Every line of the records below from the line with "V 0x62 SGET_OBJECT" up to and including the line with "V 0x63 SGET_BOOLEAN" must be reproduced exactly, and no line outside that range.

Source data below:

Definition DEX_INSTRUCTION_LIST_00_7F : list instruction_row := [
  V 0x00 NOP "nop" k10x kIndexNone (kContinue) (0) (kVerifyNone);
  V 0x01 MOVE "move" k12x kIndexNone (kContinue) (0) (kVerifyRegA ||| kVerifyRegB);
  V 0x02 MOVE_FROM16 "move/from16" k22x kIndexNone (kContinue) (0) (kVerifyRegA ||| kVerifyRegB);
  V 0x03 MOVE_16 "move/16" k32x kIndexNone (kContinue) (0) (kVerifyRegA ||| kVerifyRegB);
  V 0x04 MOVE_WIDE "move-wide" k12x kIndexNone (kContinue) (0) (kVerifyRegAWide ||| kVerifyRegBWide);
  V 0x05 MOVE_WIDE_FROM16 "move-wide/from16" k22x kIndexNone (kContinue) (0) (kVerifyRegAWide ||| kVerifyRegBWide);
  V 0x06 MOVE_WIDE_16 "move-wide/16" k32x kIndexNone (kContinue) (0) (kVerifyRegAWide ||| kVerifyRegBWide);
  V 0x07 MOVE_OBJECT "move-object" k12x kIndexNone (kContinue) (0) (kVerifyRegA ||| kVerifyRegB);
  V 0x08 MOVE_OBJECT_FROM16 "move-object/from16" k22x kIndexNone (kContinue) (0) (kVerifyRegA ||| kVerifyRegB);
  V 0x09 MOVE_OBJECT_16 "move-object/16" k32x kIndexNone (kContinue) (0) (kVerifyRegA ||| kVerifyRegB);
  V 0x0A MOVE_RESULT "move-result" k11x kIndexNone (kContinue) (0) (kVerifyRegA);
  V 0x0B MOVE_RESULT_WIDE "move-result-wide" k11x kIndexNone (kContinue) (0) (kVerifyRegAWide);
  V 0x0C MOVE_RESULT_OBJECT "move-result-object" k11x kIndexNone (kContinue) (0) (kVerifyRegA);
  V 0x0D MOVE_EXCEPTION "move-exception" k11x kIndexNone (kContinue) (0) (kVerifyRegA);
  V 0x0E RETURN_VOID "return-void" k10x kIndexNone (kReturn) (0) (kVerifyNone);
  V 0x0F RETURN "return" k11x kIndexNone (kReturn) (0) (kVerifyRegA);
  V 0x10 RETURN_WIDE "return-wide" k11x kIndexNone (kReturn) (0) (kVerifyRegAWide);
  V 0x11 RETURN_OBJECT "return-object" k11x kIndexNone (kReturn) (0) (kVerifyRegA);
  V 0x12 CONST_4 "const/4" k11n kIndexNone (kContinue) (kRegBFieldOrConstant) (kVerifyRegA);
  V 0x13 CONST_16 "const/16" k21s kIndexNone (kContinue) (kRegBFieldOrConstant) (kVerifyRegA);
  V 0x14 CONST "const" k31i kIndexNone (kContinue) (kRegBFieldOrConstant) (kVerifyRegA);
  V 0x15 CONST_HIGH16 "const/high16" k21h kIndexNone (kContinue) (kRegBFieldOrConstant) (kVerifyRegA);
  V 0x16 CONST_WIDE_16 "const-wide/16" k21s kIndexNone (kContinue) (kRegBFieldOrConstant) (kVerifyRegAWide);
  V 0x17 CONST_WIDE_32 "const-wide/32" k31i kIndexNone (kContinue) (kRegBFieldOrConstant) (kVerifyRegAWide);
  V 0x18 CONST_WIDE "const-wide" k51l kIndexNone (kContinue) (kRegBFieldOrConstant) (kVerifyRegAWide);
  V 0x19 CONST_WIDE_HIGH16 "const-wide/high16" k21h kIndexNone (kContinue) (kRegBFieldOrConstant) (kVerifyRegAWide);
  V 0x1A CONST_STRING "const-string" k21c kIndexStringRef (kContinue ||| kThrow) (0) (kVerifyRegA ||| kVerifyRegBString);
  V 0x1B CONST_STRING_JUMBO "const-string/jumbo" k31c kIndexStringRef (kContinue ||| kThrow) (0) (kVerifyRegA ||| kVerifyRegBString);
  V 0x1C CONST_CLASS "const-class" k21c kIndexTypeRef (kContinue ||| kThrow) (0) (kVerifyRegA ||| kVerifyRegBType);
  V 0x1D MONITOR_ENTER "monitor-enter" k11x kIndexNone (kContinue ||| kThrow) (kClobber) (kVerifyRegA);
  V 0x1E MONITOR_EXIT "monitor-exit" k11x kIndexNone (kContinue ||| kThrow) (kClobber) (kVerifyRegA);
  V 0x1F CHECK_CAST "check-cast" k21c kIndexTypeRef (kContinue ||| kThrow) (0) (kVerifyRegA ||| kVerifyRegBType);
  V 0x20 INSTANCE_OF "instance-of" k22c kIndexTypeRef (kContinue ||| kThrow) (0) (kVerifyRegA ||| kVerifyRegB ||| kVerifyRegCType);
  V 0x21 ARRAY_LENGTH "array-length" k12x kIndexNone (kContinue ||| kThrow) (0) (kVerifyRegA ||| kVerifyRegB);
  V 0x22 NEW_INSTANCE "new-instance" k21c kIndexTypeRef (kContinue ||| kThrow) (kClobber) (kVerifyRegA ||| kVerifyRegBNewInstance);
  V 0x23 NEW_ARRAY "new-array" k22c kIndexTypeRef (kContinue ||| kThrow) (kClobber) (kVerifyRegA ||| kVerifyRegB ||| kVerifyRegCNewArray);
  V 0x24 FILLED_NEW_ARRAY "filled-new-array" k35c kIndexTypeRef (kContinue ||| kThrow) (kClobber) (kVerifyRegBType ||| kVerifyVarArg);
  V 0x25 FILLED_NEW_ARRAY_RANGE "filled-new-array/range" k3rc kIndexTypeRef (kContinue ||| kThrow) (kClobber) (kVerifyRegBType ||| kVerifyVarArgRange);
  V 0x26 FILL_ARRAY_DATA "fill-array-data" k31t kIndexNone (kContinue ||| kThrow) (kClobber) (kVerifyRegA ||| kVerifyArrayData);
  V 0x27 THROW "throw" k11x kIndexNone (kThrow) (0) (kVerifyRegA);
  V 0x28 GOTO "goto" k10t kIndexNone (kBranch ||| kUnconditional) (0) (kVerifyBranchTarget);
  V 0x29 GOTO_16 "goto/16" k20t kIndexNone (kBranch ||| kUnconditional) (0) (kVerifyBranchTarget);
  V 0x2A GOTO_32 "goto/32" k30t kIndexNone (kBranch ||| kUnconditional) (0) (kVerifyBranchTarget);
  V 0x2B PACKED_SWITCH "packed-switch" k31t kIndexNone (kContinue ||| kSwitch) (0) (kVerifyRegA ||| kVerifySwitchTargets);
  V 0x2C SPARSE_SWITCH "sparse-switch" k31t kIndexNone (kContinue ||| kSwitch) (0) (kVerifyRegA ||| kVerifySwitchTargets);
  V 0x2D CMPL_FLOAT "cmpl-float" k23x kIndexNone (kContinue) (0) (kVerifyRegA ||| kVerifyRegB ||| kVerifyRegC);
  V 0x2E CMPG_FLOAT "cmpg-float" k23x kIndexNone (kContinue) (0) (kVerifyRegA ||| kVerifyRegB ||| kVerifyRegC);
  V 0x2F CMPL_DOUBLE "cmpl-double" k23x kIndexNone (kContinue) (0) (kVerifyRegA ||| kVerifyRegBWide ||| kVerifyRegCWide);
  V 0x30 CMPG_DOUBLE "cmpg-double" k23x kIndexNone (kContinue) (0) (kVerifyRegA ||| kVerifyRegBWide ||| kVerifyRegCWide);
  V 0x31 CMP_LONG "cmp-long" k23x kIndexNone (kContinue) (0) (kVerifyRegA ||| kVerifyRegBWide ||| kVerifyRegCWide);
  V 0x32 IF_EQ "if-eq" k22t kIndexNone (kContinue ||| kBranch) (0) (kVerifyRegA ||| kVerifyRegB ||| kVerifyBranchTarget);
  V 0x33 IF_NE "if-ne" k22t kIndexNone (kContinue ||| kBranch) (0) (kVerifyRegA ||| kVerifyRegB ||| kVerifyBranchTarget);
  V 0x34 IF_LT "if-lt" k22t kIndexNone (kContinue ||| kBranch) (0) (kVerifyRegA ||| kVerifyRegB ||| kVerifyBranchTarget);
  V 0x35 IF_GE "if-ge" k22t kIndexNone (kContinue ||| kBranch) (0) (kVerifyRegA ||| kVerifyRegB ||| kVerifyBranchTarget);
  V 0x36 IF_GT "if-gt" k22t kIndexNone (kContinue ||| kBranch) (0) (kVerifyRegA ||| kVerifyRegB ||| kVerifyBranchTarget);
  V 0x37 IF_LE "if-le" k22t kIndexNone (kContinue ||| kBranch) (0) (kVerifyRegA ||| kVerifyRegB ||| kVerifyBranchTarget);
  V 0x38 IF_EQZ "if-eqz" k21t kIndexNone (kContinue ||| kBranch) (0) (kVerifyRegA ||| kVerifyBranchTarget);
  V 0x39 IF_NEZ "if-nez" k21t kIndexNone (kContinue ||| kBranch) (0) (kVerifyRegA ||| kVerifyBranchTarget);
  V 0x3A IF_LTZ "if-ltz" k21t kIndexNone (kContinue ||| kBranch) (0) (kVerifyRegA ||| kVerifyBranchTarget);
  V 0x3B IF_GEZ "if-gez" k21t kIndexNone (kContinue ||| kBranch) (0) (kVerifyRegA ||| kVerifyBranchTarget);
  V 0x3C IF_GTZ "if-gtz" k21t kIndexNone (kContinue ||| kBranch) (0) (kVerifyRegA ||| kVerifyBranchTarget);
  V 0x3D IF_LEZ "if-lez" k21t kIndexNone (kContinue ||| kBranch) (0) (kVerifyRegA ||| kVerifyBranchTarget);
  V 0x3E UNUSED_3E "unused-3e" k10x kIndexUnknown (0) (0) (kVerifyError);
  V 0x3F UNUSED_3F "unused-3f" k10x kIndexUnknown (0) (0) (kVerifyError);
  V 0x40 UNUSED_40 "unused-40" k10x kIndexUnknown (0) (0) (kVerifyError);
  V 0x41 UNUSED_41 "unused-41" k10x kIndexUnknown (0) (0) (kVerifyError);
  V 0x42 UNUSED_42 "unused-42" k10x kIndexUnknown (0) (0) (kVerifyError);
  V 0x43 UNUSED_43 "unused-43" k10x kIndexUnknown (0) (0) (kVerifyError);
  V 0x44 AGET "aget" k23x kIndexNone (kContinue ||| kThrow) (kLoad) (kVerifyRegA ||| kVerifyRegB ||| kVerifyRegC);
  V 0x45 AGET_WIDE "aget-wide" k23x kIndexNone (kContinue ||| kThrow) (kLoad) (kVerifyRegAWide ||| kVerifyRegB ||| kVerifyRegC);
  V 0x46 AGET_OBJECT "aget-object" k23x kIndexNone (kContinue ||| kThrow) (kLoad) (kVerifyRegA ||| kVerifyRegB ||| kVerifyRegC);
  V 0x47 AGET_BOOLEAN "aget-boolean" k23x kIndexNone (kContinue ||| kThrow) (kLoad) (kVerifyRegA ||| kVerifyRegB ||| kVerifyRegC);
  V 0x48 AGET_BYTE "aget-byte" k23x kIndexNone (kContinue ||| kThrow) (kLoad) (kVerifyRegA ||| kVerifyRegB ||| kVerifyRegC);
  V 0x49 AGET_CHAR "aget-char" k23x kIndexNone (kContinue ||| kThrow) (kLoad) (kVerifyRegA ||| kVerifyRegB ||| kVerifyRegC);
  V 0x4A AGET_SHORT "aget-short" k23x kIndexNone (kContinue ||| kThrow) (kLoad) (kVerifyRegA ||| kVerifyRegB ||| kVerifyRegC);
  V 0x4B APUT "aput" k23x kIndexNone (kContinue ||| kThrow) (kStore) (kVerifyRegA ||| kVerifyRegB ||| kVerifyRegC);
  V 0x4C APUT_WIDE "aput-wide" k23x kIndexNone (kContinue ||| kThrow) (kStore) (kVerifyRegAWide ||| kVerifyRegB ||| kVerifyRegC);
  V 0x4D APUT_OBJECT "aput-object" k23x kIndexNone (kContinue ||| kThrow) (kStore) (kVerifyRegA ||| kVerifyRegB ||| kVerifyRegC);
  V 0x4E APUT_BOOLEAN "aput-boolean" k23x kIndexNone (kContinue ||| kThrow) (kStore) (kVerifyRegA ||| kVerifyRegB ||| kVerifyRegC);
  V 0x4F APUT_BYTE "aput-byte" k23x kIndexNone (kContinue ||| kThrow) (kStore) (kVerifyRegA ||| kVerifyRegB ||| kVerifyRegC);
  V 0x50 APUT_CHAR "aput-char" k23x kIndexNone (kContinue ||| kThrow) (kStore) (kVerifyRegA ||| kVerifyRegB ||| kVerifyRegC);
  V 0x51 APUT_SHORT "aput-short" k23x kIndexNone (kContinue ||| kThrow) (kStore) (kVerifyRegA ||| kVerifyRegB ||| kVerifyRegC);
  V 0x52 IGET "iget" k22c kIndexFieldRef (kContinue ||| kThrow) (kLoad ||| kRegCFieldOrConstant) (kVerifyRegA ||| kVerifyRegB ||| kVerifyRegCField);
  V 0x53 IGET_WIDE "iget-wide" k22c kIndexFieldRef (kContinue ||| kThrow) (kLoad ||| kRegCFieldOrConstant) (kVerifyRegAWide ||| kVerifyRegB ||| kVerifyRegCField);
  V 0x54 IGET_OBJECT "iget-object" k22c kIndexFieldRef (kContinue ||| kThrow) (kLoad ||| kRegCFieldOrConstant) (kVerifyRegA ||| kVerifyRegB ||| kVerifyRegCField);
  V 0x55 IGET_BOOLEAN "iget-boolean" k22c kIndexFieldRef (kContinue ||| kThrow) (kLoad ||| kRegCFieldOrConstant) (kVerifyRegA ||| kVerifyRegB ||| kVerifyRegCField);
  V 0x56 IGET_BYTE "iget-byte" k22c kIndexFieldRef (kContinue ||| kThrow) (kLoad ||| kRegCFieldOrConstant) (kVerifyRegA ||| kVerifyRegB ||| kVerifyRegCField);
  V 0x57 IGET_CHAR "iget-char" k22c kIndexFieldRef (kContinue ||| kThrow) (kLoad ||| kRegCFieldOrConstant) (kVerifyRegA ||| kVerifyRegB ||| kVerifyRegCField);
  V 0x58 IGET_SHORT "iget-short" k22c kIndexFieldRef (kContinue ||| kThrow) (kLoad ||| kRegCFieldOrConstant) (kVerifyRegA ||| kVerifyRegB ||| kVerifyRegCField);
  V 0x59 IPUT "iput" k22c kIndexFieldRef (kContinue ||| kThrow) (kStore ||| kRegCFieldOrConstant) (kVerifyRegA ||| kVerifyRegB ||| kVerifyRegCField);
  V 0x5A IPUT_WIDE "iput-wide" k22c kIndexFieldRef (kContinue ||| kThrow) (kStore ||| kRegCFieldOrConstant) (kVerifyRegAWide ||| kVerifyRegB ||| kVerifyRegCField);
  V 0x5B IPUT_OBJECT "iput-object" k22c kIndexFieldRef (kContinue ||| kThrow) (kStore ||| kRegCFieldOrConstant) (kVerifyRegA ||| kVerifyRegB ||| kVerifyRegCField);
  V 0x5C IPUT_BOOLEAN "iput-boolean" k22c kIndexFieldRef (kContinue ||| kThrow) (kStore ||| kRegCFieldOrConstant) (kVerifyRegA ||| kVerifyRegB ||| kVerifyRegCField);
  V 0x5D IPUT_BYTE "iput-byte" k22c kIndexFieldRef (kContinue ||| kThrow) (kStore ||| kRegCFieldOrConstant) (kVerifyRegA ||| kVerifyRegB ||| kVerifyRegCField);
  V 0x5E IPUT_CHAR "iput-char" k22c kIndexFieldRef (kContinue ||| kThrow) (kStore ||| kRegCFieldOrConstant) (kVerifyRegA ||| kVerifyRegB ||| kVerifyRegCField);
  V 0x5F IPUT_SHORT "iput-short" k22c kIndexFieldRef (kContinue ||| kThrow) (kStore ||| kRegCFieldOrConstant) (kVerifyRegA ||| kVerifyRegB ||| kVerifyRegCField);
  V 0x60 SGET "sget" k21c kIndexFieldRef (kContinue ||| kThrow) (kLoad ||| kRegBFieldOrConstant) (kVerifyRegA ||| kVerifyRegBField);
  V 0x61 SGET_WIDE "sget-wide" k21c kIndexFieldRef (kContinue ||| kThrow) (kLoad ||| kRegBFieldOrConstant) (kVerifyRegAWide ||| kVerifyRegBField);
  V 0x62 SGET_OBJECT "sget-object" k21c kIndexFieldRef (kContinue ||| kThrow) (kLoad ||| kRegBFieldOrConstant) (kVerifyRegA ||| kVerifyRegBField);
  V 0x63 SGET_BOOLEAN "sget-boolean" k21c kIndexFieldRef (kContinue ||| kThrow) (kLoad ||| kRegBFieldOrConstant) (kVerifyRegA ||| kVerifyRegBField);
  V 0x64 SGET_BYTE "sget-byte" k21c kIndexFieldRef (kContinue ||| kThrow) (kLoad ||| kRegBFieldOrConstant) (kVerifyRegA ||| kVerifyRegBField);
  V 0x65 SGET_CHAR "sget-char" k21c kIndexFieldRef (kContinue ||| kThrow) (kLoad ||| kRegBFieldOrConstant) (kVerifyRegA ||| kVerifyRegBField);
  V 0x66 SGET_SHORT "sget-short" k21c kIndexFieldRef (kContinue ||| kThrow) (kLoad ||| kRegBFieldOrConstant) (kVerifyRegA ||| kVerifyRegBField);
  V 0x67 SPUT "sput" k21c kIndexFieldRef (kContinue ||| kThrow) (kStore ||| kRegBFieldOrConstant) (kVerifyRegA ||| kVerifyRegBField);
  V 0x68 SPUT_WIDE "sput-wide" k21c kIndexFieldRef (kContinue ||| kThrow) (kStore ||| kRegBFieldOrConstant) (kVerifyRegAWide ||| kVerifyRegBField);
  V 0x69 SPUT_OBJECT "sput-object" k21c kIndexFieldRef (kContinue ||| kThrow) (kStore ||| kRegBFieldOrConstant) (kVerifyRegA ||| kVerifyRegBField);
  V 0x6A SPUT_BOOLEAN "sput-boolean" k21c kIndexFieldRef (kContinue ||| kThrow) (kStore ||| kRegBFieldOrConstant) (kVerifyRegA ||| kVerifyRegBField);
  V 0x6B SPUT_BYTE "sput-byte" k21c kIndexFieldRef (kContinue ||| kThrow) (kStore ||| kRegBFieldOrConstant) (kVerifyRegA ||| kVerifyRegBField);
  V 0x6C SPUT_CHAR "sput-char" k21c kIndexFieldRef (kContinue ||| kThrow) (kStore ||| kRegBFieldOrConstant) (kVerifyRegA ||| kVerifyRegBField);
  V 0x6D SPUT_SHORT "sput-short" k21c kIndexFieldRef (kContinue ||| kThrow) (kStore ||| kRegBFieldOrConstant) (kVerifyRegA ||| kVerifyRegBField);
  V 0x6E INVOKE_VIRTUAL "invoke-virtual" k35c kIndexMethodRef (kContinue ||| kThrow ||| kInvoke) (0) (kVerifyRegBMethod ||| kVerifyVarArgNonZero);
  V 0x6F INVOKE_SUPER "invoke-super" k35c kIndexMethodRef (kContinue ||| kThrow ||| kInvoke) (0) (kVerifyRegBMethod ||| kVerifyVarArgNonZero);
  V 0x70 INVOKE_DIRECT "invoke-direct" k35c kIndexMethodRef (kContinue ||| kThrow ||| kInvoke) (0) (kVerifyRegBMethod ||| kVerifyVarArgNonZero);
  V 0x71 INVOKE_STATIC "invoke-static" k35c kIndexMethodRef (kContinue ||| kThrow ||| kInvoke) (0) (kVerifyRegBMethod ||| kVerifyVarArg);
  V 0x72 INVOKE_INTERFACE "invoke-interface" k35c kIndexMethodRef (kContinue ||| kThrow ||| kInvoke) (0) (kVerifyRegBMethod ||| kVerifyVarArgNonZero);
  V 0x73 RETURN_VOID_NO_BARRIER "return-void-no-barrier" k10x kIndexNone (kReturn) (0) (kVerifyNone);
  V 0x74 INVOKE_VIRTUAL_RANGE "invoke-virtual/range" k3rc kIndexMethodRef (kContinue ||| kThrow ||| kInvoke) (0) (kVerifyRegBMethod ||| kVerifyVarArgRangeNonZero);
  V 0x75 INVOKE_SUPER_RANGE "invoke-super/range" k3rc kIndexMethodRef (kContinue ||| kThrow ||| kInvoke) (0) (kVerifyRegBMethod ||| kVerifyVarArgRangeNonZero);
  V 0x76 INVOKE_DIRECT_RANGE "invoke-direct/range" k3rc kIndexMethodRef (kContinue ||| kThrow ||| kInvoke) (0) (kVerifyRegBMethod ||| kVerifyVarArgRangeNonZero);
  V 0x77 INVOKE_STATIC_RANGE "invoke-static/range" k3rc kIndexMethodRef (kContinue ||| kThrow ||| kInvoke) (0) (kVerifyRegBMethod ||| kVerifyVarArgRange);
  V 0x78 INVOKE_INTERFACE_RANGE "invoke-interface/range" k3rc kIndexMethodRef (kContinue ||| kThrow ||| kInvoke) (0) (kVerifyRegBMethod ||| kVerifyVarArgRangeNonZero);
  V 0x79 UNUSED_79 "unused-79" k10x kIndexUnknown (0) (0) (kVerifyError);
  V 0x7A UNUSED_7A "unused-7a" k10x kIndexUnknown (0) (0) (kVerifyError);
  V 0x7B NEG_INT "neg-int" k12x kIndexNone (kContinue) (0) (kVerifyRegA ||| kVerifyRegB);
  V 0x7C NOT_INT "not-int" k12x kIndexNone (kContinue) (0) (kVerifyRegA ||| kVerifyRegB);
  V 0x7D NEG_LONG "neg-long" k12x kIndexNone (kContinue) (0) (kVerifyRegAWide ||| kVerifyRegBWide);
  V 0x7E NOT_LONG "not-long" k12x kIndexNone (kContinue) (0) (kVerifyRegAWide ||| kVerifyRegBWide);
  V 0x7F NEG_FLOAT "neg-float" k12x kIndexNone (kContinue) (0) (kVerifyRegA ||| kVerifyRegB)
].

End of Source data.

== Task result ==
  V 0x62 SGET_OBJECT "sget-object" k21c kIndexFieldRef (kContinue ||| kThrow) (kLoad ||| kRegBFieldOrConstant) (kVerifyRegA ||| kVerifyRegBField);
  V 0x63 SGET_BOOLEAN "sget-boolean" k21c kIndexFieldRef (kContinue ||| kThrow) (kLoad ||| kRegBFieldOrConstant) (kVerifyRegA ||| kVerifyRegBField);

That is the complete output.